My meadow is now in its 3rd year and continues to bring joy. This last summer has been a tough one in Denmark. For a country used to a fairly decent amount of rain, it was hot and dry. My lawn pathways turned yellow but my meadow continued to thrive.
This led me to turn another existing lawn area into a wildflower and grass meadow and catalogue my process and progress, in the hope that it will help and inspire others to do the same.
This process will be catalogued as part of an environmental project, called Carry The Earth, this is a direct action environmental art project that asks what you would do if the Earth was in your hands. My meadow may feel like a small drop in the ocean of change but if it inspires even one person to create a meadow, imagine how many insects, bees and in turn other wildlife it will support and continue to do so every year.
The link to my globe #7 blog will be available soon and if you have any questions, please don’t hesitate to contact me.
In August a local group I am a member of, called Et Vildere Rudersdal, organised a bike tour taking in the local nature forest and ending up at my garden. The focus was on increasing biodiversity by having a wilder garden. Turnout was impressive….
It is amazing to see how quickly things have become established, in just two short years.

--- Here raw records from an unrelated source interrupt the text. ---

(* ===================================================================== *)
(** ** Properties of the executor and of the run *)
(* ===================================================================== *)

(** C1.  For every test name and every behaviour of the link, whatever the
    ten methods do, [_execute_test] returns exactly one [TestResult] and
    raises nothing: the result of the selected method when that returns;
    when a fault escapes the method, a result with [passed = False] and the
    message "Test failed: " followed by the text of the fault; and for a
    name that selects no method the unknown-test failure.  The second part
    says it of [_execute_test] with the worker's own methods. *)
Theorem executor_returns_one_result {P : Platform} :
  (forall (c : Checks) (name : string) (st : State),
      exists r st',
        execute_test_with c name st = (Ret r, st')
        /\ match resolve c name with
           | Some method =>
               match fst (method (snd (now st))) with
               | Ret r0 => r = r0
               | Raise e =>
                   test_name r = name /\ passed r = false
                   /\ message r = "Test failed: " +++ e
               end
           | None =>
               test_name r = name /\ passed r = false
               /\ message r = "Unknown test"
           end)
  /\ (forall (name : string) (st : State),
         exists r st',
           _execute_test name st = (Ret r, st') /\ test_name r = name).
Proof.
  split.
  - intros c name st.
    destruct (execute_test_with_cases c name st) as (r & st' & E & H).
    exists r, st'. split; [exact E |].
    destruct (resolve c name) as [method |].
    + destruct (method (snd (now st))) as [[r0 | e] st0]; cbn; tauto.
    + tauto.
  - intros name st.
    destruct (total_execute_test_with own_checks name st) as [r Hr].
    unfold _execute_test.
    destruct (execute_test_with own_checks name st) as [[r' | e] st'] eqn:E;
      cbn in Hr; [injection Hr as -> | discriminate].
    exists r, st'. split; [reflexivity |].
    eapply names_execute_test. exact E.
Qed.

(** A method that raises, seen through the executor on the bench. *)
Example executor_catches_fault :
  let broken :=
    {| check_connection := raise "boom";
       check_identification := _test_identification;
       check_self_test := _test_self_test;
       check_reset := _test_reset;
       check_error_status := _test_error_status;
       check_status_registers := _test_status_registers;
       check_operation_complete := _test_operation_complete;
       check_response_time := _test_response_time;
       check_communication_stability := _test_communication_stability;
       check_scpi_compliance := _test_scpi_compliance |} in
  fst (execute_test_with broken "Connection Test"
         (Bench.connected (Bench.answering [])))
  = Ret (@mkTestResult Bench.platform "Connection Test" false
           "Test failed: boom" 0%nat 0%nat).
Proof. reflexivity. Qed.

Section RunProperties.

Context {P : Platform}.

(** The signals of a run whose link opens, and the results behind them. *)
Lemma run_signals st :
  tests_to_run (self st) <> [] ->
  link_opens st ->
  let queue := tests_to_run (self st) in
  exists results,
    fst (run st) = Ret tt
    /\ List.length results = List.length queue
    /\ Forall2 (fun name r => exists s1 s2,
                    _execute_test name s1 = (Ret r, s2))
         queue results
    /\ events (added st (snd (run st)))
       = run_events (List.length queue) 0 queue results.
Proof.
  intros Hq Hopen queue.
  destruct (run_ok_shape _execute_test st quiet_execute_test
              (total_execute_test_with own_checks) Hq Hopen)
    as (results & st1 & st' & acts & Hrun & Hlen & Hall & Hev & _ & _ & Hlog).
  exists results. unfold run. rewrite Hrun. cbn [fst snd].
  repeat split; auto.
  rewrite (added_app st st' _ Hlog).
  rewrite !events_app, !events_map_link, Hev, app_nil_r. reflexivity.
Qed.

Lemma Forall2_nth A B (R : A -> B -> Prop) l1 l2 :
  Forall2 R l1 l2 ->
  forall i a, nth_error l1 i = Some a ->
              exists b, nth_error l2 i = Some b /\ R a b.
Proof.
  induction 1 as [| x y l1 l2 Hxy _ IH]; intros [| i] a Ha;
    try discriminate.
  - injection Ha as <-. exists y. auto.
  - apply IH. exact Ha.
Qed.

End RunProperties.

(** C2.  In a run whose link opens (and that is left to finish), the signals
    are, for each position of the queue in turn, the start of the test and
    then its result (and then the progress): the start of test [i] is signal
    [3 i] and its result is signal [3 i + 1], so no test starts before the
    result of the one before it, and there are as many result signals as
    tests in the queue. *)
Theorem run_events_interleaved {P : Platform} (st : State) :
  tests_to_run (self st) <> [] ->
  link_opens st ->
  let queue := tests_to_run (self st) in
  let evs := events (added st (snd (run st))) in
  exists results,
    List.length results = List.length queue
    /\ evs = run_events (List.length queue) 0 queue results
    /\ (forall i name,
           nth_error queue i = Some name ->
           exists r,
             nth_error results i = Some r
             /\ test_name r = name
             /\ nth_error evs (3 * i) = Some (test_started name)
             /\ nth_error evs (3 * i + 1) = Some (test_completed r))
    /\ List.length (filter is_completed evs) = List.length queue
    /\ List.length (filter is_started evs) = List.length queue
    /\ List.length evs = (3 * List.length queue)%nat.
Proof.
  intros Hq Hopen queue evs.
  destruct (run_signals st Hq Hopen) as (results & _ & Hlen & Hall & Hev).
  fold queue in Hlen, Hall, Hev. fold evs in Hev.
  exists results.
  split; [exact Hlen |]. split; [exact Hev |].
  split.
  - intros i name Hi.
    destruct (Forall2_nth _ _ _ _ _ Hall i name Hi)
      as (r & Hr & s1 & s2 & Hex).
    exists r. split; [exact Hr |].
    split; [eapply names_execute_test; exact Hex |].
    rewrite Hev.
    destruct (run_events_nth (List.length queue) queue results 0 i name r
                Hi Hr) as (H1 & H2 & _).
    auto.
  - rewrite Hev.
    apply (run_events_completed (List.length queue) queue results 0 Hlen).
Qed.

Lemma run_events_interleaved_witness :
  let st :=
    Bench.start "GPIB0::10::INSTR" ["Connection Test"; "Error Status"]
      (Bench.answering [Ret "Agilent Technologies,34401A,0,1.0";
                        Ret "+0,No error"]) in
  tests_to_run (self st) <> []
  /\ link_opens st
  /\ List.length (filter is_completed (events (added st (snd (run st)))))
     = 2%nat.
Proof.
  cbv zeta.
  assert (H1 : tests_to_run
                 (self (Bench.start "GPIB0::10::INSTR"
                          ["Connection Test"; "Error Status"]
                          (Bench.answering
                             [Ret "Agilent Technologies,34401A,0,1.0";
                              Ret "+0,No error"]))) <> [])
    by (cbn; discriminate).
  assert (H2 : link_opens
                 (Bench.start "GPIB0::10::INSTR"
                    ["Connection Test"; "Error Status"]
                    (Bench.answering
                       [Ret "Agilent Technologies,34401A,0,1.0";
                        Ret "+0,No error"])))
    by reflexivity.
  split; [exact H1 |]. split; [exact H2 |].
  destruct (run_events_interleaved _ H1 H2) as (results & _ & _ & _ & Hc & _).
  exact Hc.
Defined.

(** C3, as the code has it.  In a run whose link opens, with [n > 0] tests
    in the queue, the progress signal after the [c]-th test
    ([1 <= c <= n]) carries [int(c * 100 / n)]: the quotient rounded down,
    the largest integer [p] with [p * n <= 100 * c]. *)
Theorem progress_is_floor {P : Platform} (st : State) (c : nat) :
  tests_to_run (self st) <> [] ->
  link_opens st ->
  (1 <= c <= List.length (tests_to_run (self st)))%nat ->
  let n := Z.of_nat (List.length (tests_to_run (self st))) in
  let evs := events (added st (snd (run st))) in
  exists p,
    nth_error evs (3 * (c - 1) + 2) = Some (progress_updated p)
    /\ p = (Z.of_nat c * 100 / n)%Z
    /\ (p * n <= 100 * Z.of_nat c < (p + 1) * n)%Z.
Proof.
  intros Hq Hopen Hc n evs.
  destruct (run_signals st Hq Hopen) as (results & _ & Hlen & _ & Hev).
  fold evs in Hev.
  set (queue := tests_to_run (self st)) in *.
  destruct (nth_error queue (c - 1)) as [name |] eqn:Hn;
    [| apply nth_error_None in Hn; lia].
  destruct (nth_error results (c - 1)) as [r |] eqn:Hr;
    [| apply nth_error_None in Hr; lia].
  destruct (run_events_nth (List.length queue) queue results 0 (c - 1) name r
              Hn Hr) as (_ & _ & H3).
  exists (Z.of_nat c * 100 / n)%Z.
  split; [| split; [reflexivity |]].
  - rewrite Hev, H3. do 3 f_equal. lia.
  - assert (Hpos : (0 < n)%Z) by (subst n; lia).
    pose proof (Z.mul_div_le (Z.of_nat c * 100) n Hpos).
    pose proof (Z.mul_succ_div_gt (Z.of_nat c * 100) n Hpos).
    lia.
Qed.
(** * HattrickData: the player record service ([server.py])

    A shallow embedding of the two request handlers of [server.py],
    [save_player] (POST /players/{player_id}) and [get_all_players]
    (GET /players), together with the library behaviour they rely on:
    [datetime.strptime] / [strftime] for the two date formats in use,
    [json.dumps] / [json.loads], the two SQLite tables and the
    connections opened on them.

    Python [str] values are modelled as [string], one [ascii] per code
    point, so the model covers code points up to U+00FF.  JSON numbers with
    a fraction or an exponent (Python floats) are outside the model: where
    a handler meets one, the model gives no reply ([Unknown],
    [Undetermined]).  Integers are unbounded and values nest to any depth;
    a text with a syntax error and an integer of more than 4300 digits, or
    with many brackets, on which the interpreter may raise something else
    than the syntax error, is set apart ([DecodeRaises]).  [strftime]
    writes the year as glibc does, without leading zeros.  A handler takes
    the request as FastAPI hands it over: the path and query parameters,
    and for [save_player] the body already decoded by [request.json()];
    the clock is an argument too.

    The file has the definitions first (text, calendar, JSON, store,
    handlers, sample requests, schema), then the facts about each of them,
    then the claims of the specification, C1 to C10, and the theorems
    applied to the sample requests, then further properties of the start-up
    and of the handlers, X1 to X22. *)

From Stdlib Require Import Bool Arith NArith ZArith Lia List String Ascii.
From Stdlib Require Import Decimal DecimalFacts DecimalPos DecimalZ.
From Stdlib Require Import Permutation Sorted Wf_nat.
Import ListNotations.

Open Scope string_scope.
Open Scope nat_scope.

(** ** Characters and fixed-width decimal fields *)

Module Text.

Definition code (c : ascii) : nat := nat_of_ascii c.

(** [lo <= c <= hi], the character class [[lo-hi]]. *)
Definition between (lo hi c : ascii) : bool :=
  (code lo <=? code c) && (code c <=? code hi).

Definition is_digit (c : ascii) : bool := between "0" "9" c.

Definition digit_val (c : ascii) : nat := code c - 48.

Definition digit_chr (n : nat) : ascii := ascii_of_nat (48 + n).

(** [n] written with exactly two decimal digits ([%02d], for [n < 100]). *)
Definition zfill2 (n : nat) : string :=
  String (digit_chr (n / 10)) (String (digit_chr (n mod 10)) "").

(** [n] written with exactly four decimal digits ([%04d], for [n < 10000]). *)
Definition zfill4 (n : nat) : string :=
  String (digit_chr (n / 1000))
    (String (digit_chr ((n / 100) mod 10))
       (String (digit_chr ((n / 10) mod 10))
          (String (digit_chr (n mod 10)) ""))).

(** [n] written without leading zeros ([%d], for [n < 10000]). *)
Definition unpadded (n : nat) : string :=
  if n <? 10 then String (digit_chr n) ""
  else if n <? 100 then zfill2 n
  else if n <? 1000 then String (digit_chr (n / 100)) (zfill2 (n mod 100))
  else zfill4 n.

Fixpoint starts_with (p s : string) : bool :=
  match p, s with
  | EmptyString, _ => true
  | String a p', String b s' => Ascii.eqb a b && starts_with p' s'
  | String _ _, EmptyString => false
  end.

Fixpoint drop (n : nat) (s : string) : string :=
  match n, s with
  | O, _ => s
  | S n', String _ s' => drop n' s'
  | S _, EmptyString => EmptyString
  end.

(** [sep.join(parts)] *)
Fixpoint join (sep : string) (parts : list string) : string :=
  match parts with
  | [] => ""
  | [p] => p
  | p :: rest => p ++ sep ++ join sep rest
  end.

(** Lexicographic combination of two comparisons. *)
Definition lex (c1 c2 : comparison) : comparison :=
  match c1 with Eq => c2 | _ => c1 end.

End Text.

(** ** Calendar dates and the two [strptime]/[strftime] formats *)

Module Calendar.
Import Text.

(** The date part of a [datetime] object.  Python only builds values with
    [1 <= year <= 9999] and a day that exists in the month; [make_date]
    is that constructor. *)
Record date : Type := mkdate { year : nat; month : nat; day : nat }.

Definition is_leap (y : nat) : bool :=
  ((y mod 4 =? 0) && negb (y mod 100 =? 0)) || (y mod 400 =? 0).

Definition days_in_month (y m : nat) : nat :=
  match m with
  | 1 | 3 | 5 | 7 | 8 | 10 | 12 => 31
  | 4 | 6 | 9 | 11 => 30
  | 2 => if is_leap y then 29 else 28
  | _ => 0
  end.

Definition MAXYEAR : nat := 9999.

Definition valid_date (d : date) : bool :=
  (1 <=? year d) && (year d <=? MAXYEAR) &&
  (1 <=? month d) && (month d <=? 12) &&
  (1 <=? day d) && (day d <=? days_in_month (year d) (month d)).

(** [datetime(y, m, d)]: [None] stands for the [ValueError] raised on a
    year, month or day out of range. *)
Definition make_date (y m d : nat) : option date :=
  let r := mkdate y m d in
  if valid_date r then Some r else None.

(** The regular expressions [_strptime] compiles the directives to, with
    [\d] read as an ASCII digit.  Each
    function tries the alternatives in the order of the pattern and returns
    the value of the group with the text left over.  In both formats used
    here the directive is followed by a literal or by the end of the text,
    and no later alternative can succeed where an earlier one matched, so
    taking the first match is what the backtracking matcher returns.

    [%d] is [3[0-1]|[1-2]\d|0[1-9]|[1-9]| [1-9]]. *)
Definition re_d (s : string) : option (nat * string) :=
  match s with
  | String a (String b r) =>
      if Ascii.eqb a "3" && between "0" "1" b then Some (30 + digit_val b, r)
      else if between "1" "2" a && is_digit b
           then Some (10 * digit_val a + digit_val b, r)
      else if Ascii.eqb a "0" && between "1" "9" b then Some (digit_val b, r)
      else if between "1" "9" a then Some (digit_val a, String b r)
      else if Ascii.eqb a " " && between "1" "9" b then Some (digit_val b, r)
      else None
  | String a EmptyString =>
      if between "1" "9" a then Some (digit_val a, "") else None
  | EmptyString => None
  end.

(** [%m] is [1[0-2]|0[1-9]|[1-9]]. *)
Definition re_m (s : string) : option (nat * string) :=
  match s with
  | String a (String b r) =>
      if Ascii.eqb a "1" && between "0" "2" b then Some (10 + digit_val b, r)
      else if Ascii.eqb a "0" && between "1" "9" b then Some (digit_val b, r)
      else if between "1" "9" a then Some (digit_val a, String b r)
      else None
  | String a EmptyString =>
      if between "1" "9" a then Some (digit_val a, "") else None
  | EmptyString => None
  end.

(** [%Y] is [\d\d\d\d]. *)
Definition re_Y (s : string) : option (nat * string) :=
  match s with
  | String a (String b (String c (String d r))) =>
      if is_digit a && is_digit b && is_digit c && is_digit d
      then Some (1000 * digit_val a + 100 * digit_val b
                 + 10 * digit_val c + digit_val d, r)
      else None
  | _ => None
  end.

(** A literal character of the format. *)
Definition re_lit (c : ascii) (s : string) : option string :=
  match s with
  | String a r => if Ascii.eqb a c then Some r else None
  | EmptyString => None
  end.

(** The end of the text: anything left is "unconverted data remains". *)
Definition at_end (s : string) : bool :=
  match s with EmptyString => true | _ => false end.

Notation "'let?' p ':=' e 'in' k" :=
  (match e with Some p => k | None => None end)
  (at level 10, p pattern, e at level 100, k at level 200).

(** [datetime.strptime(s, "%d/%m/%Y")] on a [str]; [None] is the
    [ValueError]. *)
Definition strptime_dmY (s : string) : option date :=
  let? (d, r) := re_d s in
  let? r := re_lit "/" r in
  let? (m, r) := re_m r in
  let? r := re_lit "/" r in
  let? (y, r) := re_Y r in
  if at_end r then make_date y m d else None.

(** [datetime.strptime(s, "%Y-%m-%d")] on a [str]. *)
Definition strptime_Ymd (s : string) : option date :=
  let? (y, r) := re_Y s in
  let? r := re_lit "-" r in
  let? (m, r) := re_m r in
  let? r := re_lit "-" r in
  let? (d, r) := re_d r in
  if at_end r then make_date y m d else None.

(** [%Y] of [strftime].  CPython hands the directive to the C library,
    and glibc writes the year as a plain decimal number: a year below 1000
    comes out with fewer than four digits, which [%Y] of [strptime] then
    does not read back.  (A C library that pads the year to four digits
    writes the same text from the year 1000 on; the statements about
    formatted dates below are about such years.) *)
Definition strftime_Y (y : nat) : string := unpadded y.
(** The value returned: the lazy frame of the submitted expression, or the
    pandas table built from its materialisation. *)
Inductive importance_t : Type :=
| LazyFrame (e : expr)
| PandasFrame (pd : dataframe).

(** [permutation_varimp(model, frame, use_pandas, metric)]; [log] holds the
    collaborator calls made so far, the calls of this run are appended. *)
Definition permutation_varimp (env : environment) (model frame : pyval)
    (use_pandas : bool) (metric : pyval) (log : list call)
    : list call * result importance_t :=
  if bool_decide (type_of frame ≠ H2OFrame) then
    (log, Err (ValueError "Frame is not H2OFrame"))
  else
    let e := ExprNode "PermutationVarImp" [model; frame; metric] in
    let log := log ++ [H2OFrame_expr e] in
    if use_pandas && can_use_pandas env then
      let pd := as_list_result env e in
      (log ++ [as_list e], Ok (PandasFrame pd))
    else (log, Ok (LazyFrame e)).

(** *** Plotting *)

(** The draw commands sent to the chart backend, in the order of the calls. *)
Inductive draw : Type :=
| subplots (nrows ncols : Z) (figsize : Z * Z)
| barh (y : list Z) (width : list cell) (align : string) (height : Q)
    (color edgecolor : string)
| spine_set_visible (spine : string) (visible : bool)
| spine_set_color (spine : string) (color : string)
| yaxis_set_ticks_position (position : string)
| xaxis_set_ticks_position (position : string)
| yticks (ticks : list Z) (labels : list string)
| ylim (bottom top : Z)
| title (label : string) (fontsize : Z)
| show.

(** [importance.loc[2][col]]: the row labelled 2, then its entry under the
    column label; a missing row or label is a [KeyError]. *)
Fixpoint index_of (col : string) (cols : list string) : option nat :=
  match cols with
  | [] => None
  | c :: cols' => if String.eqb c col then Some 0%nat
                  else S <$> index_of col cols'
  end.
(** The shape of a successful return of the loop body. *)
Lemma body_returns_some (n bucket majorLen : Z) (st : Jira.loop_state)
      (out : list Jira.Posn) :
  Jira.majorRanks_body n bucket majorLen st = Ok (Jira.Return (Some out)) ->
  exists (midChars : list ascii) (pad : nat),
    Jira.mids n (getChar (Jira.prevMajor st) (Jira.i st) minChar)
                (getChar (Jira.nextMajor st) (Jira.i st) maxChar)
    = Ok (Some midChars)
    /\ Z.of_nat pad = majorLen - 1 - Z.of_nat (len (Jira.rank st))
    /\ (pad <= 8)%nat
    /\ out = map (fun mid =>
                    Jira.mkPosn bucket
                      (Jira.rank st ++ string_of_byte mid ++ rep "U" pad) ":")
                 midChars.
Proof.
  unfold Jira.majorRanks_body.
  destruct (Ascii.eqb _ _); [discriminate|].
  destruct (Jira.mids n _ _) as [[midChars|]|p|]; cbn [bind];
    try discriminate.
  - destruct (Z.of_nat (len (Jira.rank st)) =? majorLen); [discriminate|].
    destruct (slice_to Jira.trailer _) as [tr|p|] eqn:Etr; cbn [bind];
      try discriminate.
    intros H. injection H as <-.
    apply slice_trailer in Etr. destruct Etr as [Hh ->].
    exists midChars, (Z.to_nat (majorLen - 1 - Z.of_nat (len (Jira.rank st)))).
    repeat split; [lia|lia].
  - rewrite !byteToOrder_ok. cbn [bind].
    destruct (_ >? _); destruct (slice_to _ _); cbn [bind]; discriminate.
Qed.

(** A successful call of [Ranks] is a successful call of [majorRanks] on
    bounds with different majors. *)
Lemma Ranks_some (fuel : nat) (n : Z) (prev next : option Jira.Posn)
      (out : list Jira.Posn) :
  Jira.Ranks fuel n prev next = Ok (Some out) ->
  n <= MaxMultiRank
  /\ Jira.Major (Jira.lower_bound prev next)
     <> Jira.Major (Jira.upper_bound prev next)
  /\ Jira.majorRanks fuel n (Jira.lower_bound prev next)
                            (Jira.upper_bound prev next) = Ok (Some out).
Proof.
  unfold Jira.Ranks.
  destruct (n >? MaxMultiRank) eqn:E; [discriminate|].
  destruct (String.eqb _ _) eqn:Eq; cbn [negb]; [discriminate|].
  destruct (Jira.majorRanks _ _ _ _) as [[o|]|p|]; cbn [bind];
    try discriminate.
  intros H. injection H as <-.
  apply String.eqb_neq in Eq. tests.
  repeat split; [lia|exact Eq].
Qed.

(** ** The length of the generated majors *)

(** C5 as the claim states it fails: with majors "0" and "z" the generated
    major "U" has length 1, not max(1, 1) - 1 = 0. *)
Lemma C5_length_is_not_max_minus_one :
  ~ (forall (fuel : nat) (n : Z) (prev next : option Jira.Posn)
            (out : list Jira.Posn),
        Jira.Ranks fuel n prev next = Ok (Some out) ->
        forall p : Jira.Posn,
          In p out ->
          Z.of_nat (len (Jira.Major p))
          = Jira.max (Z.of_nat (len (Jira.Major (Jira.lower_bound prev next))))
                     (Z.of_nat (len (Jira.Major (Jira.upper_bound prev next))))
            - 1).
Proof.
  intros H.
  specialize (H 1%nat 1 (Some (Jira.mkPosn 0 "0" ":"))
                (Some (Jira.mkPosn 0 "z" ":")) [Jira.mkPosn 0 "U" ":"]
                eq_refl (Jira.mkPosn 0 "U" ":") (or_introl eq_refl)).
  vm_compute in H. discriminate.
Qed.
(** * eckey.c: EC key handling for the remote-attestation key exchange

    A shallow embedding of [src/eckey.c] and the properties of its four
    entry points: [key_load_file], [key_from_sgx_ec256],
    [key_shared_secret] and [key_perror].

    The file is organised as follows.
    - Byte strings and the two integer encodings the code relies on.
    - The named curves and the curve equation.
    - The machine state: the two statics of the translation unit, [errno],
      the objects of the cryptographic library that are alive, the open
      streams, the caller's C strings and what was written to [stderr].
    - A small monad for C bodies with early exits ([return] in the middle of
      a function, [goto cleanup]).
    - The library calls the source makes, each under its C name.
    - The four functions of the source.
    - What the theorems are stated with: a weakest precondition for bodies,
      the ways each function ends, a concrete environment.
    - The proofs: the encodings, the rules of the weakest precondition, one
      summary per function, and the theorems on the error record, the
      curves, the streams, the shared secret and the report.
    - Further properties of the four functions: which inputs each accepts,
      what each leaves in the heap of the library, how they compose. *)

From Stdlib Require Import ZArith List Bool Lia Zpow_facts.
From stdpp Require Import base option gmap strings list.

Local Open Scope Z_scope.

(** ** Bytes and integer encodings *)

Abbreviation byte := Byte.byte.

Definition byte_val (b : byte) : Z := Z.of_N (Byte.to_N b).

Definition byte_of_Z (z : Z) : byte :=
  default Byte.x00 (Byte.of_N (Z.to_N (z mod 256))).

I finally finished my pond, having realised that to truly increase biodiversity in my forest garden I needed to have water as a component. According to the RHS website on how to encourage wildlife to your garden;
“Ideally dig a pond, but a container of water will suffice. The single easiest way to add wildlife value to a garden is to install a pond, however tiny – a large pot or even an inverted dustbin lid in an out-of-the-way spot will do.”
It looks a little bare and is waiting on oxygenators and marginals, which should be available in the next couple of weeks.
Looking forward to seeing the plethora of animals that come to visit.
AKA: Cornelian Cherry.
These are the first I have had from my small cornus mas tree and they taste delicious.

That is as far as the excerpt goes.